Israeli soldiers walk towards the border with Syria, near the Druze village of Majdal Shams in the Israeli-occupied Golan Heights February 18, 2016. REUTERS/Baz Ratner(reuters_tickers)
By Louis Charbonneau
UNITED NATIONS (Reuters) - The United Nations Security Council on Tuesday unanimously voiced alarm over Israeli statements about the Golan Heights on Syria's border with Israel, a declaration that elicited a sharp response from Israel.
Earlier this month Prime Minister Benjamin Netanyahu said Israel would never relinquish the Golan Heights, in a signal to Russia and the United States that the strategic plateau should be excluded from any deal on Syria's future.
"Council members expressed their deep concern over recent Israeli statements about the Golan, and stressed that the status of the Golan remains unchanged," China's U.N. Ambassador Liu Jieyi, president of the 15-nation Security Council this month, told reporters after a closed-door meeting.
He added that council resolution 497 of 1981 made clear that Israel's decision at the time to impose its laws, jurisdiction and administration in the Golan was "null and void and without international legal effect."
Council statements are adopted by consensus, which means all its members, including Israel's ally the United States, backed it.
Israel's U.N. Ambassador Danny Danon issued a statement rejecting the council complaint.
"Holding a meeting on this topic completely ignores the reality in the Middle East," he said. "While thousands of people are being massacred in Syria, and millions of citizens have become refugees, the Security Council has chosen to focus on Israel, the only true democracy in the Middle East."
"It's unfortunate that interested parties are attempting to use the council for unfair criticism of Israel," he added.
Netanyahu's April 17 declaration came on the occasion of the first Israeli cabinet session on the Golan since the area was captured from Syria in a 1967 war and annexed in 1981.
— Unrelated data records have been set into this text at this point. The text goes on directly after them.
(** The queue before the first message is taken from it. *)
Lemma kept_queue u Q (c c' : client) :
  _currentMessage c = None →
  unfinished NS_ERROR_FAILURE c' = _messagesToHandle c → _uidlMap c' = _uidlMap c →
  kept u Q c → kept u Q c'.
Proof.
  unfold kept. intros Hc Hq ->. rewrite Hq.
  by assert (unfinished NS_ERROR_FAILURE c = _messagesToHandle c) as -> by (unfold unfinished; by rewrite Hc).
Qed.

Lemma sink_call_kept u Q {X} (f : Sk → Sk * X) :
  safe_from (kept u Q) (λ _, True) (sink_call f : act X).
Proof.
  intros c Hc. unfold sink_call. destruct (f (_sink c)) as [s r]. split; [|constructor].
  by apply (kept_same u Q c).
Qed.

Ltac keep :=
  first [ apply sink_call_kept
        | solve [apply safe_modify; intros ? Hs; eapply kept_same; [| | |exact Hs]; done] ].

Lemma send_kept u Q str k : safe_from (kept u Q) (λ _, True) (_send str k : act unit).
Proof. safe_unfold keep. Qed.

Lemma write_kept u Q b : safe_from (kept u Q) (λ _, True) (_writeUidlState srv ev b : act bool).
Proof.
  safe_unfold ltac:(first [keep|apply safe_modify; intros c [H1 H2]]).
  split; [exact H1|]. destruct H2 as [(m & Hm & Hu)|Hy]; [left; by exists m|right].
  apply put_back_spec; [|by right]. intros m Hm. apply H1, unfinished_elem. by right.
Qed.

Lemma quit_kept u Q n : safe_from (kept u Q) (λ _, True) (quit n : act unit).
Proof. safe_unfold ltac:(first [apply send_kept|keep]). Qed.

Lemma put_current_kept u Q :
  safe_from (kept u Q) (λ _, True)
    (let! c := gets id in
     match _currentMessage c with
     | Some m => this, _messagesToHandle ::= λ l, m :: l
     | None => skip
     end : act unit).
Proof.
  apply safe_bind_gets. intros c Hc. unfold id.
  destruct (_currentMessage c) as [m|] eqn:Em; [|by split; [|constructor]].
  assert (Hu : ∀ x, x ∈ unfinished NS_ERROR_FAILURE (c <| _messagesToHandle ::= λ l, m :: l |>)
    ↔ x ∈ unfinished NS_ERROR_FAILURE c).
  { intros x. rewrite !unfinished_elem. cbn. rewrite Em, elem_of_cons. naive_solver. }
  split; [|constructor]. destruct Hc as [H1 H2].
  split; [intros x Hx; apply H1, Hu, Hx|]. destruct H2 as [(x & Hx & E)|Hy]; [left|by right].
  exists x. split; [by apply Hu|done].
Qed.

Lemma actionDone_kept u Q st : safe_from (kept u Q) (λ _, True) (_actionDone srv ev st : act unit).
Proof.
  unfold _actionDone. destruct (is_ok st);
    safe_unfold ltac:(first [apply write_kept|apply quit_kept|apply put_current_kept|keep]).
Qed.

Lemma handleMessage_kept u Q (c : client) :
  _currentMessage c = None → kept u Q c → kept u Q (_actionHandleMessage srv ev c).1.1.
Proof.
  intros Hc Hk. unfold _actionHandleMessage. rewrite bind_modify.
  match goal with |- context [bind (gets id) ?k ?s] => assert (Hk' : kept u Q s) end.
  { apply (kept_queue u Q c); [done| |done|done]. unfold unfinished. cbn. by destruct (_messagesToHandle c). }
  match goal with |- context [bind (gets id) ?k] =>
    assert (Hs : safe_from (kept u Q) (λ _, True) (bind (gets id) k)) end.
  { safe_unfold ltac:(first [apply write_kept|apply actionDone_kept|apply send_kept|keep]). }
  specialize (Hs _ Hk'). by destruct (bind _ _ _) as [[c' o] r]; destruct Hs.
Qed.

(** What the listing leaves for a message that was known. *)
Record listed_kept (u : option jsstr) (Q : message → Prop) (c : client) : Prop := {
  lk_current : _currentMessage c = None;
  lk_queue : ∀ m, m ∈ _messagesToHandle c → uidl m = u → Q m;
  lk_new : (∃ m, m ∈ _messagesToHandle c ∧ uidl m = u) ∨
           ∃ y, mget (_newUidlMap c) u = Some y ∧ Q y;
  lk_old : ∃ y, mget (_uidlMap c) u = Some y ∧ Q y
}.

Lemma listed_kept_old u Q (c : client) : listed_kept u Q c → kept u Q c.
Proof.
  intros [Hc Hq _ Ho]. split; [|by right]. intros m Hm. apply Hq.
  unfold unfinished in Hm. by rewrite Hc in Hm.
Qed.

Lemma listed_kept_new u Q (c c' : client) :
  listed_kept u Q c → _currentMessage c' = None →
  _messagesToHandle c' = _messagesToHandle c → _uidlMap c' = _newUidlMap c → kept u Q c'.
Proof.
  intros [Hc Hq Hn _] Hc' Eq Em.
  assert (E : unfinished NS_ERROR_FAILURE c' = _messagesToHandle c) by (unfold unfinished; by rewrite Hc').
  unfold kept. by rewrite E, Em.
Qed.

Lemma kept_run {X} u Q (m : act X) (c : client) :
  safe_from (kept u Q) (λ _, True) m → kept u Q c → kept u Q (m c).1.1.
Proof. intros Hm Hc. specialize (Hm c Hc). by destruct (m c) as [[c' o] r]; destruct Hm. Qed.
Israel's annexation of the Golan has not won international recognition.
Past U.S.-backed Israeli-Syrian peace efforts were predicated on a return of the Golan, where some 23,000 Israelis now live alongside roughly the same number of Druse Arabs loyal to Damascus.
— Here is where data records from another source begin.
(* ===== verification/NntpClient.v ===== *)
(** * NntpClient: the NNTP client's state machine

    mailnews/news/src/NntpClient.sys.mjs.  The fields are the record
    [NntpClient], every method is an [eff] over it, and what it calls outside is
    an event.  The newsgroup of the request is the interface [GroupOps], which
    NntpNewsGroup.v implements; the folders of the account, which hold the
    credentials, are the interface [NewsFolders], with their state in the
    client's.  The caller's functions onOpen, onData and onDone are one field,
    [callbacks], that [_reset] clears: what the caller does in them is an input
    of its own. *)

From S2P Require Import Prelude Effects Net LineReader ReadLines MsgKeySet NntpNewsGroup.

(** ** The outside *)

Definition AUTH_ACCEPTED : Z := 281.
Definition AUTH_PASSWORD_REQUIRED : Z := 381.
Definition AUTH_REQUIRED : Z := 480.
Definition AUTH_FAILED : Z := 481.
Definition SERVICE_UNAVAILABLE : Z := 502.
Definition NOT_SUPPORTED : Z := 503.
Definition XPAT_OK : Z := 221.

Inductive nsresult :=
  | NS_OK | NS_ERROR_FAILURE | NS_ERROR_ABORT
  | NS_ERROR_UNKNOWN_HOST | NS_ERROR_UNKNOWN_PROXY_HOST | NS_ERROR_CONNECTION_REFUSED
  | NS_ERROR_PROXY_CONNECTION_REFUSED | NS_ERROR_NET_TIMEOUT | NS_ERROR_NET_RESET
  | NS_ERROR_NET_INTERRUPT | NS_ERROR_OTHER (code : Z).
#[export] Instance nntp_nsresult_eq : EqDecision nsresult.
Proof. solve_decision. Defined.

(** A folder of the account: its root, or a group's by its name. *)
Inductive folder := Root | Child (name : jsstr).
#[export] Instance folder_eq : EqDecision folder.
Proof. solve_decision. Defined.

Record NntpServer := mkNntpServer {
  hostName : jsstr;
  port : Z;
  isSecure : bool;
  pushAuth : bool;
  newgroupsTime : jsstr;                (* the time NEWGROUPS asks from *)
  encodeURIComponent : jsstr → jsstr
}.

(** nsIMsgNewsFolder, and the authenticator's prompt. *)
Class NewsFolders (F : Type) := {
  rawName : jsstr → F → option jsstr;           (* None: there is no such group *)
  groupUsername : folder → F → jsstr;
  groupPassword : folder → F → jsstr;
  getAuthenticationCredentials : folder → bool → F → F * bool;
  forgetAuthenticationCredentials : folder → F → F;
  getMessageIdForKey : folder → num → F → jsstr;
  folderURI : folder → F → jsstr;
  setAuthUsername : jsstr → F → F;              (* of the authenticator *)
  promptAuthFailed : F → F * Z
}.

(** What the client asks of a newsgroup; [E] are its own events. *)
Class GroupOps (G E : Type) := {
  new_group : jsstr → bool → G;                 (* the folder's name; getOldMessages *)
  group_range : bool → num → num → eff G E (num * num);
  group_known : num → num → eff G E unit;
  group_xover : jsstr → eff G E unit;
  group_fields : G → list jsstr;
  group_xhdr : jsstr → jsstr → eff G E unit;
  group_init : num → eff G E unit;
  group_head : jsstr → eff G E unit;
  group_finish : eff G E unit;
  group_cleanup : eff G E unit
}.

(** A newsgroup can always be closed. *)
Class GroupLaws (G E : Type) `{GroupOps G E} : Prop := {
  cleanup_returns (g : G) : ∃ g' o, group_cleanup (E := E) g = (g', o, Some tt)
}.

Inductive event (E : Type) :=
  | Connect (host : jsstr) (port : Z) (secure : bool)
  | Send (data : jsstr)
  | SocketClose
  | OnOpen
  | OnData (line : jsstr)
  | OnDone (status : nsresult)
  | OnReadyToPost
  | OnIdle
  | UrlStart
  | UrlStop (status : nsresult)
  | UrlState (running : bool) (status : nsresult)
  | FolderStop (f : folder) (status : nsresult)
  | UpdatingFolder
  | SeeOtherURI (uri : jsstr)
  | NotifyDownloadBegin (f : folder) (key : num)
  | NotifyDownloadedLine (f : folder) (line : jsstr)
  | NotifyDownloadEnd (f : folder) (status : nsresult)
  | UpdateSummary (f : folder) (low high count : option jsstr)
  | GroupNotFound (name : option jsstr)
  | AlertUser (name : jsstr)
  | PromptAlert (errorId : Z) (suffix : jsstr)
  | Group (e : E).
Arguments Connect {E}. Arguments Send {E}. Arguments SocketClose {E}. Arguments OnOpen {E}.
Arguments OnData {E}. Arguments OnDone {E}. Arguments OnReadyToPost {E}. Arguments OnIdle {E}.
Arguments UrlStart {E}. Arguments UrlStop {E}. Arguments UrlState {E}. Arguments FolderStop {E}.
Arguments UpdatingFolder {E}. Arguments SeeOtherURI {E}. Arguments NotifyDownloadBegin {E}.
Arguments NotifyDownloadedLine {E}. Arguments NotifyDownloadEnd {E}.
Arguments UpdateSummary {E}. Arguments GroupNotFound {E}. Arguments AlertUser {E}.
Arguments PromptAlert {E}. Arguments Group {E}.

(** ** Responses *)

Record response := mkResponse {
  status : option Z;
  statusText : option jsstr;
  data : jsstr
}.

(** The regex of [_parse]: three digits, a space, a text, CRLF, the rest. *)
Definition match_status (s : jsstr) : option (Z * jsstr * jsstr) :=
  match s with
  | a :: b :: c :: d :: rest =>
      let text := until_eol rest in
      let tl := drop (length text) rest in
      if is_digit a && is_digit b && is_digit c && (d =? SP)
         && str_truthy text && startsWith tl CRLF
      then Some (digits_val [a; b; c], text, drop 2 tl) else None
  | _ => None
  end.

Definition parse_response (multiLine : bool) (s : jsstr) : response :=
  if multiLine then mkResponse None None s
  else match match_status s with
       | Some (st, text, d) => mkResponse (Some st) (Some text) d
       | None => mkResponse None None s
       end.

Lemma parse_status a b c text d :
  is_digit a = true → is_digit b = true → is_digit c = true → one_line text → text ≠ [] →
  parse_response false ([a; b; c; SP] ++ text ++ CRLF ++ d)
  = mkResponse (Some (digits_val [a; b; c])) (Some text) d.
Proof.
  intros Ha Hb Hc Ht Hn. unfold parse_response, match_status. cbn [app].
  rewrite until_eol_line by done. rewrite drop_app_length, startsWith_app, Ha, Hb, Hc.
  assert (str_truthy text = true) as -> by (by destruct text). reflexivity.
Qed.

(** ** The state *)

(** What follows MODE READER. *)
Inductive action := ActList | ActNewgroups | ActGroup | ActArticle | ActListgroup (name : jsstr).

(** [_firstGroupCommand]. *)
Inductive groupCommand := GCXOver | GCArticle | GCPost | GCXPat.

(** [_currentAction], what is done again after the authentication. *)
Inductive currentAction := CurModeReader (a : action) | CurAction (a : action) | CurPost.

Inductive nextAction :=
  | NGreeting | NModeReader (a : action) | NReadData | NGroupResponse | NListgroup
  | NListgroupData | NXOver | NReadXOver | NXHdr | NReadHead | NArticle | NHandlePost
  | NAuthResult | NXPat | NClose.

Inductive loadAction := LList | LArticle (id : jsstr) | LGroup.

Inductive callbacks_t := CbNone | CbCaller | CbLoad (a : loadAction).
Liu said the council supported a negotiated arrangement to settle the issue of the Golan.
There is a U.N. peacekeeping force deployed in the Golan called UNDOF. Established in 1974, UNDOF monitors a ceasefire line that has separated Israelis from Syrians in the Golan Heights since a 1973 war.
The force has had to pull back from a number of positions on the Golan due to fighting between militants and Syrian government forces in the five-year-old Syrian civil war. Its peacekeepers have been fired upon and captured by militants on several occasions.